(* ===== verification/FoldTheory.v ===== *)
(** Properties of [fold]: a guarded-update specification of the handlers, and
    the invariants of folded instances that the rest of the engine relies on. *)

From stdpp Require Import base strings list gmap pretty relations.
From Stdlib Require Import ZArith Lia.
From S2P Require Import Prelude Exceptions Values Enums Definitions Instance Events Fold Samples.

Import Fold.

(** ** Specification of one event

    [accepts] says when an event may be applied; [effect] is the state it then
    produces, as an update of at most one step state ([step_update]) and of the
    workflow-level fields ([wf_update]). *)

(** The state of a step, or the fresh state it would be created with. *)
Definition step_or_new (i : WorkflowInstance) (sid : string) : StepState :=
  default (new_step_state sid) (wi_step_states i !! sid).

Definition step_status (i : WorkflowInstance) (sid : string) : StepStatus :=
  st_status (step_or_new i sid).

Definition upd_step (sid : string) (f : StepState -> StepState) (i : WorkflowInstance)
    : WorkflowInstance := put_step i sid (f (step_or_new i sid)).

Definition set_model (m : option string) (st : StepState) : StepState :=
  if truthy_str m then set_st_model_used m st else st.

Definition step_update (at_ : time) (b : event_body)
    : option (string * (StepState -> StepState)) :=
  match b with
  | StepStatusChanged sid _ to _ => Some (sid, set_st_status to)
  | StepStarted sid att _ m =>
      Some (sid, fun st => set_model m (set_st_next_retry_at None (set_st_started_at (Some at_)
                             (set_st_attempts att (set_st_status StepStatus.RUNNING st)))))
  | StepCompleted sid _ out m _ _ _ _ =>
      Some (sid, fun st => set_model m (set_st_completed_at (Some at_) (set_st_output (Some out)
                             (set_st_status StepStatus.COMPLETED st))))
  | StepFailed sid _ et em _ =>
      Some (sid, fun st => set_st_recorded_llm_calls [] (set_st_error_message (Some em)
                             (set_st_error_type (Some et) (set_st_status StepStatus.FAILED st))))
  | StepRetryScheduled sid _ run_at => Some (sid, set_st_next_retry_at (Some run_at))
  | StepSkipped sid _ => Some (sid, set_st_status StepStatus.SKIPPED)
  | StepCompensated sid _ => Some (sid, set_st_status StepStatus.COMPENSATED)
  | LLMCallRecorded sid _ dg m resp ti to c =>
      Some (sid, fun st =>
        set_st_recorded_llm_calls (st_recorded_llm_calls st ++
          [{| rec_request_digest := dg; rec_model := m; rec_response := resp;
              rec_tokens_input := ti; rec_tokens_output := to; rec_cost_usd := c |}])
          (set_st_model_used (Some m) st))
  | EscalationRaised _ sid _ _ _ _ _ _ =>
      if truthy_str (Some sid) then Some (sid, set_st_status StepStatus.WAITING_APPROVAL)
      else None
  | CostCharged (Some sid) amount _ ti to =>
      if truthy_str (Some sid) then
        Some (sid, fun st => set_st_tokens (add_tokens (st_tokens st) ti to)
                               (set_st_cost_usd (fadd (st_cost_usd st) amount) st))
      else None
  | WorkflowRequeued (Some sid) _ _ => Some (sid, reset_step)
  | _ => None
  end.

(** The step status an event asks for, where the step table is consulted. *)
Definition step_target (b : event_body) : option (string * StepStatus) :=
  match b with
  | StepStatusChanged sid _ to _ => Some (sid, to)
  | StepStarted sid _ _ _ => Some (sid, StepStatus.RUNNING)
  | StepCompleted sid _ _ _ _ _ _ _ => Some (sid, StepStatus.COMPLETED)
  | StepFailed sid _ _ _ _ => Some (sid, StepStatus.FAILED)
  | StepSkipped sid _ => Some (sid, StepStatus.SKIPPED)
  | StepCompensated sid _ => Some (sid, StepStatus.COMPENSATED)
  | EscalationRaised _ sid _ _ _ _ _ _ =>
      if truthy_str (Some sid) then Some (sid, StepStatus.WAITING_APPROVAL) else None
  | _ => None
  end.

(** The workflow status an event asks for. *)
Definition wf_target (b : event_body) : option WorkflowStatus :=
  match b with
  | InstanceStatusChanged _ to _ => Some to
  | InstanceCompleted _ => Some WorkflowStatus.COMPLETED
  | InstanceFailed _ _ => Some WorkflowStatus.FAILED
  | WorkflowRequeued _ _ _ => Some WorkflowStatus.RUNNING
  | _ => None
  end.

Definition wf_allowed (src dst : WorkflowStatus) : bool :=
  bool_decide (src = dst) || workflow_transition_allowed src dst.

Definition accepts (i : WorkflowInstance) (b : event_body) : bool :=
  match b with
  | InstanceStatusChanged from _ _ => bool_decide (from = wi_status i)
  | StepStatusChanged sid from _ _ => bool_decide (from = step_status i sid)
  | _ => true
  end &&
  match wf_target b with Some t => wf_allowed (wi_status i) t | None => true end &&
  match step_target b with
  | Some (sid, t) => step_transition_allowed (step_status i sid) t
  | None => true
  end.

Definition wf_update (at_ : time) (b : event_body) (defn : option WorkflowDefinition)
    (i : WorkflowInstance) : WorkflowInstance :=
  match b with
  | InstanceCreated _ _ ctx budget _ _ => _on_created i ctx budget at_ defn
  | InstanceStatusChanged _ to _ =>
      let i := set_wi_status to i in
      if is_terminal i then set_wi_completed_at (Some at_) i else i
  | InstanceCompleted outputs =>
      let i := set_wi_completed_at (Some at_) (set_wi_status WorkflowStatus.COMPLETED i) in
      if bool_decide (outputs = ∅) then i
      else set_wi_context (<["_outputs" := JObj outputs]> (wi_context i)) i
  | InstanceFailed et em =>
      append_error (set_wi_status WorkflowStatus.FAILED i)
        {| er_step_id := None; er_error_type := et; er_error_message := em;
           er_occurred_at := at_; er_attempt := None |}
  | WorkflowRequeued _ _ _ => set_wi_status WorkflowStatus.RUNNING i
  | WorkflowBudgetAdjusted limit _ _ => set_wi_budget_limit_usd limit i
  | StepFailed sid att et em _ =>
      append_error i {| er_step_id := Some sid; er_error_type := et; er_error_message := em;
                        er_occurred_at := at_; er_attempt := Some att |}
  | SideEffectIntentRecorded sid name key _ _ => _on_effect_intent i sid name key
  | SideEffectExecuted sid key _ _ => _on_effect_executed i sid key
  | SideEffectCompensated _ key _ => _on_effect_compensated i key
  | EscalationRaised eid sid reason _ _ _ dl _ =>
      set_wi_escalations (wi_escalations i ++
        [{| esc_escalation_id := eid; esc_step_id := sid; esc_reason := reason;
            esc_deadline := dl; esc_resolved := false |}]) i
  | EscalationResolved eid _ _ _ ctx => _on_escalation_resolved i eid ctx
  | EscalationTimedOut eid _ _ => _on_escalation_timed_out i eid
  | CostCharged _ amount _ ti to =>
      set_wi_tokens_used (add_tokens (wi_tokens_used i) ti to)
        (set_wi_cost_accumulated_usd (fadd (wi_cost_accumulated_usd i) amount) i)
  | BudgetExceeded sid p r scope => _on_budget_exceeded i sid p r scope at_
  | _ => i
  end.

Definition effect (i : WorkflowInstance) (at_ : time) (b : event_body)
    (defn : option WorkflowDefinition) : WorkflowInstance :=
  wf_update at_ b defn
    match step_update at_ b with Some (sid, f) => upd_step sid f i | None => i end.

(** ** The handlers implement the specification *)

Lemma put_put i sid st st' : put_step (put_step i sid st) sid st' = put_step i sid st'.
Proof.
  unfold put_step, set_wi_step_states. cbn. f_equal. apply insert_insert_eq.
Qed.

Lemma ensure_step_spec i sid :
  exists i', _ensure_step i sid = (i', step_or_new i sid) /\
    (forall st, put_step i' sid st = put_step i sid st) /\
    step_or_new i' sid = step_or_new i sid /\ wi_status i' = wi_status i.
Proof.
  unfold _ensure_step, step_or_new. destruct (wi_step_states i !! sid) as [st|] eqn:E.
  - exists i. rewrite E. done.
  - eexists. split_and!; [done|intros; apply put_put| |done].
    cbn. by rewrite lookup_insert_eq.
Qed.

Lemma set_step_status_spec i sid t :
  if step_transition_allowed (step_status i sid) t
  then _set_step_status i sid t = Ok (upd_step sid (set_st_status t) i)
  else exists e, _set_step_status i sid t = Err e.
Proof.
  unfold _set_step_status, step_status, upd_step.
  destruct (ensure_step_spec i sid) as (i' & -> & Hput & _ & _).
  destruct (step_transition_allowed _ _); [by rewrite Hput|by eexists].
Qed.

Lemma upd_upd i sid f g :
  upd_step sid g (upd_step sid f i) = upd_step sid (fun st => g (f st)) i.
Proof.
  unfold upd_step. rewrite put_put. f_equal. unfold step_or_new at 1. cbn.
  by rewrite lookup_insert_eq.
Qed.

Lemma get_upd i sid f : get_step (upd_step sid f i) sid = Ok (f (step_or_new i sid)).
Proof. apply get_step_ok. cbn. apply lookup_insert_eq. Qed.

Lemma put_upd i sid f st : put_step (upd_step sid f i) sid st = put_step i sid st.
Proof. apply put_put. Qed.

Lemma set_workflow_status_spec i t from :
  if match from with Some f => bool_decide (f = wi_status i) | None => true end
     && wf_allowed (wi_status i) t
  then _set_workflow_status i t from = Ok (set_wi_status t i)
  else exists e, _set_workflow_status i t from = Err e.
Proof.
  unfold _set_workflow_status, wf_allowed.
  destruct from as [f|]; [case_bool_decide|]; cbn; [|by eexists|];
    case_bool_decide; cbn; try done;
    destruct (workflow_transition_allowed _ _); cbn; eauto.
Qed.

(** The step-status handlers share this shape: check, then finish the update. *)
Lemma set_then_put i sid t (f : StepState -> StepState) :
  (i' ← _set_step_status i sid t; st ← get_step i' sid; Ok (put_step i' sid (f st)))
  = (i' ← _set_step_status i sid t; Ok (upd_step sid (fun st => f (set_st_status t st)) i)).
Proof.
  pose proof (set_step_status_spec i sid t) as Hs.
  destruct (step_transition_allowed _ _); [|destruct Hs as (e & ->); done].
  rewrite Hs. cbn. rewrite get_upd. cbn. by rewrite put_upd.
Qed.

(** Decide which branch of [_set_step_status] / [_set_workflow_status] is taken. *)
Ltac split_step_status i sid t :=
  let H := fresh "Hs" in
  pose proof (set_step_status_spec i sid t) as H;
  destruct (step_transition_allowed (step_status i sid) t);
  [rewrite H | destruct H as (? & H); rewrite H]; clear H.

Ltac split_wf_status i t from :=
  let H := fresh "Hs" in
  pose proof (set_workflow_status_spec i t from) as H; cbn [andb] in H;
  destruct (_ && wf_allowed (wi_status i) t) || destruct (wf_allowed (wi_status i) t);
  [rewrite H | destruct H as (? & H); rewrite H]; clear H.

(** Handlers that touch a step without consulting the table. *)
Lemma ensure_then_put i sid f :
  (let '(i', st) := _ensure_step i sid in put_step i' sid (f st)) = upd_step sid f i.
Proof.
  destruct (ensure_step_spec i sid) as (i' & -> & Hput & _ & _). apply Hput.
Qed.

**WORK TO COMPLETE**
Whenever the word "done" shows up in a line above, copy that line.

**RESULT BELOW**
  - exists i. rewrite E. done.
  - eexists. split_and!; [done|intros; apply put_put| |done].
    case_bool_decide; cbn; try done;
  destruct (step_transition_allowed _ _); [|destruct Hs as (e & ->); done].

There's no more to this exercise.